SADOW: Mary Forgets Re-Election Chances, Touts Tax Hike On Oil Companies

Did Sen. Mary Landrieu commit political suicide with remarks recently published about her willingness to end tax breaks for oil companies?

The Democrat has walked, successfully to date, a fine line in staying on office in a state whose people increasingly are willing to vote on this basis of ideology, the majority of whose views poorly fit her own expressed views. To date, she has sustained a myth that she is a moderate Democrat when in fact she votes very much to the left: her lifetime American Conservative Union voting record (where a score of 100 equates to a perfect conservative voting record) is barely above 20.

Yet she has won three elections and his gunning for a fourth, partly because she has become expert at peeling off just enough support from those whose interests she typically votes against, but on the most salient issues to them she sometimes backs them. One is the oil industry, where historically she has fought attempts to increase the tax burden on the industry, one understandably important to Louisiana.

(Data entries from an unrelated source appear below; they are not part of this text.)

Lemma iter_clock_snd (e : IterPerSec.statics H) :
  snd (IterPerSec.clock micros e)
  = IterPerSec.mkStatics (snd (micros (IterPerSec.hw e))) (cnt e)
      (IterPerSec.serial e) (IterPerSec.undefined e).
Proof. unfold IterPerSec.clock. destruct (micros (IterPerSec.hw e)); reflexivity. Qed.

(** Counting a pass does not change whether the gate opens. *)
Lemma due_count_pass (w : istate) : due (IterPerSec.count_pass w) = due w.
Proof.
  unfold IterPerSec.due, IntervalActionUstdClock.fires, IterPerSec.count_pass.
  cbn [env gate]. rewrite !iter_clock_fst. reflexivity.
Qed.

(** A pass at which the gate stays shut only counts. *)
Lemma pass_quiet (w : istate) :
  due w = false ->
  gate (pass w) = gate w /\
  cnt (env (pass w)) = (cnt (env w) + 1) mod modulus 16 /\
  IterPerSec.serial (env (pass w)) = IterPerSec.serial (env w) /\
  IterPerSec.undefined (env (pass w)) = IterPerSec.undefined (env w).
Proof.
  intros Hd. unfold IterPerSec.IA_PRINT_ITER_PER_SEC.
  rewrite ustd_operator_call_idle
    by (rewrite <- due_count_pass in Hd; exact Hd).
  cbn [gate env]. rewrite iter_clock_snd. cbn. repeat split.
Qed.

Lemma passes_quiet (w : istate) (n : nat) :
  (forall j, (j < n)%nat -> due (passes j w) = false) ->
  gate (passes n w) = gate w /\
  cnt (env (passes n w)) mod modulus 16 = (cnt (env w) + Z.of_nat n) mod modulus 16 /\
  IterPerSec.serial (env (passes n w)) = IterPerSec.serial (env w) /\
  IterPerSec.undefined (env (passes n w)) = IterPerSec.undefined (env w).
Proof.
  induction n as [|n IH]; intros Hq.
  - cbn [IterPerSec.passes]. rewrite Z.add_0_r. repeat split.
  - destruct IH as (Hg & Hc & Hs & Hu). { intros j Hj. apply Hq. lia. }
    cbn [IterPerSec.passes].
    destruct (pass_quiet (passes n w)) as (Hg' & Hc' & Hs' & Hu').
    { apply Hq. lia. }
    rewrite Hg', Hc', Hs', Hu'.
    split; [exact Hg|]. split; [|split; assumption].
    rewrite Z.mod_mod by (pose proof (modulus_pos 16); lia).
    rewrite <- Z.add_mod_idemp_l, Hc by (pose proof (modulus_pos 16); lia).
    rewrite Z.add_mod_idemp_l by (pose proof (modulus_pos 16); lia).
    f_equal. lia.
Qed.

It’s largely a myth that oil companies get any kind of special treatment in the tax code, and relative to subsidization in the energy sector, the industry gets far less proportionally than does renewable energy. Yet a central tenet of Democrat Pres. Barack Obama’s plan to finance dramatically higher levels of spending on social programs he has tried while in office to institutionalize rests on making carbon-based energy suppliers pay much more in taxes.

One might expect Landrieu to stay consistent on this issue, considering she is facing in 2014 the least favorable electoral environment surrounding her three terms. Not only does it appear she will compete with the highest-quality challengers she ever has, but also, rather than having as on two occasions a presidential top of the ticket taking advantage of favorable conditions to help pull her to narrow victories (1996 and 2008) or be on the advantaged side of a midterm election (2002, where the party of the president disproportionately does worse all other things equal, with the White House then held by the GOP), in 2014 she will be on the wrong side of the midterm tendency, exacerbated by the fact historically candidates of the party of the president in a sixth year of that presidency do even worse at the ballot box.

Add to that, from the perspective of the Louisiana public, she flubbed the biggest vote of her career by being the crucial vote to pass the Patient Protection and Affordable Care Act that promises higher taxes, more health care expenses, and worse outcomes. That alone will require major fence-repairing with the Louisiana electorate which solidly opposes it, so one would figure she would be especially attentive in making sure she creates plenty of political cover with other issues to pick off enough support.

Instead, she seemed to have let her ideological slip show. In an interview with a moderately leftist outlet on tax reform, Landrieu confirmed what she almost off-handedly had remarked in comments after she had voted against two bills almost two weeks ago that would have delayed automatic spending cuts, where she had rejected the Republican alternative because it “refused to raise any additional revenue.” Bad enough that she already had supported a New Year’s Day tax hike (both on the wealthier and on payroll taxes workers pay), but here she signals a desire to go after more revenue contrary to majority opinion in the state that government spends too much that increases only fuel.

But then she made matters worse by fingering the oil industry as a place she would go after to squeeze extra revenues. “This is the world – no one’s going to want to lose their tax breaks. But if you do it fairly, I think people might grumble and complain, but you know what … everybody has to give up a little to get to where we’re going,” she said in explaining her view.

The problem, of course, is that the Louisiana majority does not want to go where she wants. With vestiges of populism still ingrained into the state’s political culture, Landrieu might think she can get enough class warfare mileage out of these sentiments to stay in office. Except now that she has admitted to a desire to launch warfare on an industry that, in a bit of misperception and wishful thinking, has seen her as its defender – which includes both big donors willing in the past to give to her campaign to acquire protection and lower socioeconomic status workers who could lose jobs if petroleum gets treated differentially.

Obama, naturally, wants this punitive policy in order to pursue a mistaken and misbegotten fantasy where carbon-based energy sources are treated as a scourge while he wastes billions on green energy scams. Landrieu appears to have swallowed this hook, line, and sinker now, removing an avenue of support for her and giving opponents yet another free lane to the basket – her raising costs on health care, raising income taxes to sustain bloated government, and now preferring that bloated government over an important Louisiana industry.

Why did she do it? Has she just become drunk on the left’s optimistically fundamental misreading of the political situation (no party can claim any kind of ideological mandate when its opposition controls free and clear half of all states’ governments while it can manage just a quarter of that, and at the national level when it wins elections only when it is able to mobilize sufficient numbers of low information, low interest voters on the basis of the opposition’s fumbling on communication and turnout)? Or, after three decades in elective office, has the necessity for putting on pretense become too much of a burden? Regardless, she has teed up an issue for opponents to slam away that makes her difficult path to reelection now even more treacherous.